I think they're also slightly behind on the technical side of inspection. NASCAR has done a great job in the last 10 years, building a tech center where they house their officials, and the changes are going to come slow and steady. The ones you mentioned, Dean, while they are preferences, they're not priorities. The safety stuff has been the priority – the soft walls, the green house, the carbon fiber seats, the HANS devices, the seatbelt requirements – all these I'd say are second to no other series. That has been the priority, and once these safety improvements are implemented and established, I think you'll see some modernization in other areas of the car.

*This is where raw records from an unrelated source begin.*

(** [Value.MapIndex(key)]: the zero Value when the key is absent or the map
    is nil.  [key] already has the map's key type. *)
Definition Value_MapIndex (m : Mem) (v : Value) (key : Value) : outcome Value :=
  match v, key with
  | V (TMap _ et) p, V _ kp =>
      g ← fetch m p;
      k ← fetch m kp;
      match g with
      | GMap None => Ret VZero
      | GMap (Some l) =>
          match mapaccess l k with
          | Some x => Ret (V et (Held x))
          | None => Ret VZero
          end
      | _ => Panics (BadMemory)
      end
  | V (TMap _ _) _, VZero => Panics (ValueError "reflect.Value.MapIndex" Invalid)
  | _, _ => Panics (ValueError "reflect.Value.MapIndex" (Value_Kind v))
  end.

(** [Type.Key()] of a map type. *)
Definition Type_Key (t : type) : type :=
  match t with TMap k _ => k | _ => t end.

(** [Value.IsNil()]: panics unless the kind is Chan, Func, Map, Ptr,
    UnsafePointer, Interface or Slice; in particular on the zero Value. *)
Definition Value_IsNil (m : Mem) (v : Value) : outcome bool :=
  match v with
  | V t p =>
      match Type_Kind t with
      | Chan | Func | Map | Ptr | UnsafePointer | Interface | Slice =>
          g ← fetch m p;
          match g with
          | GPtr a => Ret (bool_decide (a = 0))
          | GSlice o => Ret (bool_decide (o = None))
          | GMap o => Ret (bool_decide (o = None))
          | GIface o => Ret (bool_decide (o = None))
          | GOpaque b => Ret b
          | _ => Panics (BadMemory)
          end
      | k => Panics (ValueError "reflect.Value.IsNil" k)
      end
  | VZero => Panics (ValueError "reflect.Value.IsNil" Invalid)
  end.

(** Values reached from an [interface{}] by [Elem], [Index] and [MapIndex]
    never carry the read-only flag. *)
Definition Value_CanInterface (v : Value) : bool := Value_IsValid v.

(** *** Numbers *)

(** [float64(z)] for an integer [z]: rounding to nearest even. *)
Definition float64_of_Z (z : Z) : spec_float := binary_normalize 53 1024 z 0 false.

(** [int(x)] for a [float64]: truncation toward zero.  When the result does
    not fit an [int] Go leaves it to the implementation; amd64 gives the
    smallest [int]. *)
Definition int_of_float64 (x : spec_float) : Z :=
  match x with
  | S754_zero _ => 0
  | S754_finite s mant e =>
      let a := match e with
               | Zneg k => Z.pos mant / 2 ^ Z.pos k
               | _ => Z.pos mant * 2 ^ e
               end in
      let z := if s then - a else a in
      if decide (- 2 ^ 63 <= z < 2 ^ 63) then z else - 2 ^ 63
  | _ => - 2 ^ 63
  end.

End reflect.

Abbreviation Mem := (gmap Z reflect.gval).

(** ** Struct declarations *)

(** A [reflect.StructTag] is by convention a sequence of [key:"value"]
    pairs; it is kept in parsed form and [Get] returns the value of the
    first pair with the key, or the empty string. *)
Definition StructTag := list (string * string).

Fixpoint StructTag_Get (tag : StructTag) (key : string) : string :=
  match tag with
  | [] => ""
  | (k, v) :: tag' => if decide (k = key) then v else StructTag_Get tag' key
  end.

(** The part of [reflect.StructField] the program reads. *)
Record StructField := {
  Name : string;
  Typ : reflect.type;
  Tag : StructTag;
  Offset : uintptr;
}.

(** The struct declarations of the Go program: [Type.NumField()] and
    [Type.Field(i)] of the struct type printed as [name] enumerate
    [env !! name]; a name without declaration has no fields. *)
Abbreviation TypeEnv := (gmap string (list StructField)).

Definition Type_Fields (env : TypeEnv) (t : reflect.type) : list StructField :=
  match t with
  | reflect.TStruct name => default [] (env !! name)
  | _ => []
  end.

(** [Type.String()], used on struct types only. *)
Definition Type_String (t : reflect.type) : string :=
  match t with
  | reflect.TStruct name => name
  | _ => ""
  end.

(** ** Errors *)

(** The errors built with [errors.New] and [fmt.Errorf], by message format,
    and the errors of the expression compiler, which are passed on as they
    are. *)
Inductive error :=
  | ErrWarmUpNil                              (* "cannot warn up nil interface" *)
  | ErrRunNil                                 (* "cannot run nil interface" *)
  | ErrNotStructPtr (t : reflect.type)        (* "not structure pointer: %s" *)
  | ErrNotStruct (t : reflect.type)           (* "not structure pointer or structure: %s" *)
  | ErrDuplicateExprName (selector : string)  (* "duplicate expression name: %s" *)
  | ErrSyntax (raw : string)                  (* "syntax incorrect: %q" *)
  | ErrCompile (msg : string).

Inductive result (A : Type) :=
  | Done (a : A)
  | Fail (e : error).
Arguments Done {A} a.
Arguments Fail {A} e.

(** The expression collaborator: [parseExpr] compiles an expression source
    to an [Expr] or reports an error. *)
Class ExprCompiler (Expr : Type) := parseExpr : string → result Expr.

(** ** Text helpers *)

(** [strings.TrimSpace] on ASCII text: leading and trailing white space
    ('\t', '\n', '\v', '\f', '\r', ' ') is removed. *)
Fixpoint TrimLeft (s : string) : string :=
  match s with
  | String c s' => if Ascii.is_space c then TrimLeft s' else s
  | EmptyString => ""
  end.

Definition TrimSpace (s : string) : string :=
  String.rev (TrimLeft (String.rev (TrimLeft s))).

(** Modelled from the spec: [trimLeftSpace] is a helper of the repository
    defined outside [tagexpr.go]; it drops the white space in front of the
    text that remains after a group. *)
Definition trimLeftSpace (tag : string) : string := TrimLeft tag.

(** Modelled from the spec: [readPairedSymbol] is a helper of the repository
    defined outside [tagexpr.go].  It extracts one balanced [{...}] group
    from the front of the text: the result is the text between the opening
    brace and the closing brace that balances it, with the text that is left
    after that brace; there is no result when the text does not start with
    an opening brace or the brace is never closed. *)
Fixpoint scanPaired (left right : ascii) (depth : nat) (acc s : string)
  : option (string * string) :=
  match s with
  | EmptyString => None
  | String c s' =>
      if decide (c = right) then
        match depth with
        | O => Some (String.rev acc, s')
        | S d => scanPaired left right d (String c acc) s'
        end
      else if decide (c = left) then scanPaired left right (S depth) (String c acc) s'
      else scanPaired left right depth (String c acc) s'
  end.

Definition readPairedSymbol (tag : string) (left right : ascii)
  : option (string * string) :=
  match tag with
  | String c s' => if decide (c = left) then scanPaired left right 0 "" s' else None
  | EmptyString => None
  end.

(** [strings.Index(s, sep)]: [None] stands for [-1]. *)
Definition strings_Index (s sep : string) : option nat := String.index 0 sep s.

(** [s[:i]] and [s[i:]] *)
Definition prefix_to (i : nat) (s : string) : string := String.substring 0 i s.
Definition suffix_from (i : nat) (s : string) : string :=
  String.substring i (String.length s - i) s.

(** [getFieldSelector]: the text before the first '@'. *)
Definition getFieldSelector (selector : string) : string :=
  match strings_Index selector "@" with
  | None => selector
  | Some idx => prefix_to idx selector
  end.

(** ** Field getters *)

(** A [valueGetter] closure, [func(uintptr) interface{}]; it reads the
    memory of the process. *)
Definition Getter := Mem → uintptr → reflect.outcome reflect.iface.

Definition float64Type : reflect.type := reflect.TBasic reflect.BFloat64.

(** [getFloat64(kind, ptr)]: reads the number of kind [kind] at [ptr] and
    widens it to [float64]; nil for the other kinds. *)
Definition getFloat64 (m : Mem) (kind : reflect.Kind) (ptr : uintptr)
  : reflect.outcome reflect.iface :=
  if reflect.isFloat kind then
    g ← reflect.load m ptr;
    match g with
    | reflect.GFloat x => reflect.Ret (Some (float64Type, reflect.GFloat x))
    | _ => reflect.Panics reflect.BadMemory
    end
  else if reflect.isInteger kind then
    g ← reflect.load m ptr;
    match g with
    | reflect.GInt z =>
        reflect.Ret (Some (float64Type, reflect.GFloat (reflect.float64_of_Z z)))
    | _ => reflect.Panics reflect.BadMemory
    end
  else reflect.Ret None.

(** [ptrDeep] applications of [Value.Elem()]. *)
Fixpoint ElemTimes (m : Mem) (n : nat) (v : reflect.Value) : reflect.outcome reflect.Value :=
  match n with
  | O => reflect.Ret v
  | S n' => v' ← reflect.Value_Elem m v; ElemTimes m n' v'
  end.

(** [f.newFrom(ptr, ptrDeep)] *)
Definition newFrom (m : Mem) (f : StructField) (ptr : uintptr) (ptrDeep : nat)
  : reflect.outcome reflect.Value :=
  v ← reflect.Value_Elem m (reflect.NewAt (Typ f) (uintptr_add ptr (Offset f)));
  ElemTimes m ptrDeep v.

(** The closure that [setFloatGetter] installs. *)
Definition floatGetter (f : StructField) (kind : reflect.Kind) (ptrDeep : nat) : Getter :=
  match ptrDeep with
  | O => fun m ptr => getFloat64 m kind (uintptr_add ptr (Offset f))
  | _ => fun m ptr =>
      v ← newFrom m f ptr ptrDeep;
      if reflect.Value_CanAddr v then
        a ← reflect.Value_UnsafeAddr v; getFloat64 m kind a
      else reflect.Ret None
  end.

(** The closure that [setBoolGetter] installs. *)
Definition boolGetter (f : StructField) (ptrDeep : nat) : Getter :=
  match ptrDeep with
  | O => fun m ptr =>
      g ← reflect.load m (uintptr_add ptr (Offset f));
      match g with
      | reflect.GBool b => reflect.Ret (Some (reflect.TBasic reflect.BBool, reflect.GBool b))
      | _ => reflect.Panics reflect.BadMemory
      end
  | _ => fun m ptr =>
      v ← newFrom m f ptr ptrDeep;
      if reflect.Value_IsValid v then
        b ← reflect.Value_Bool m v;
        reflect.Ret (Some (reflect.TBasic reflect.BBool, reflect.GBool b))
      else reflect.Ret None
  end.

At Bristol the car seemed to go away immediately after Jeff got the rear end damage (still not sure what from?). It seemed somewhat obvious that the rear quarter panel sticking out was causing aero loose. I was screaming at the television hoping that the guys would get it fixed right but it never seemed to be a topic on the radio calls to get it fixed. How do I get a message to you during the race next time?!
-Brian Szep

A very good point, Brian, and yes, I agree that the damage caused a large part of our speed deficit in the second half of the race. But let me explain why we made the decision we made. At a short track like Bristol, with 125 laps to go, our first goal was to get our lap back, and the only way we were going to do that was to be one of the first cars off pit road, and get the lucky dog pass. Taking the time to fix the quarter panel would have put us far back enough that in the next 100 to 125 laps, we might not get another chance to get our lap back. In hindsight, that wasn't the best decision, because there were multiple cautions, but we were out of the points and we wanted to win the race, and the only way we'd have a chance to do that was get our lap back right away and race our way from there.

The other problem we had was that the tire had stopped rubbing that rear quarter panel, and my fear was in trying to repair it at a place like Bristol, with its long pit road and very short pace laps, there was a danger of not doing it correctly, and therefore doing almost more harm than good.

Interestingly, and this goes back to an earlier question about the car structure, we had some bracing installed in a certain way in that quarter panel that in my opinion made the damage way worse than it should have been, so we have since changed our cars.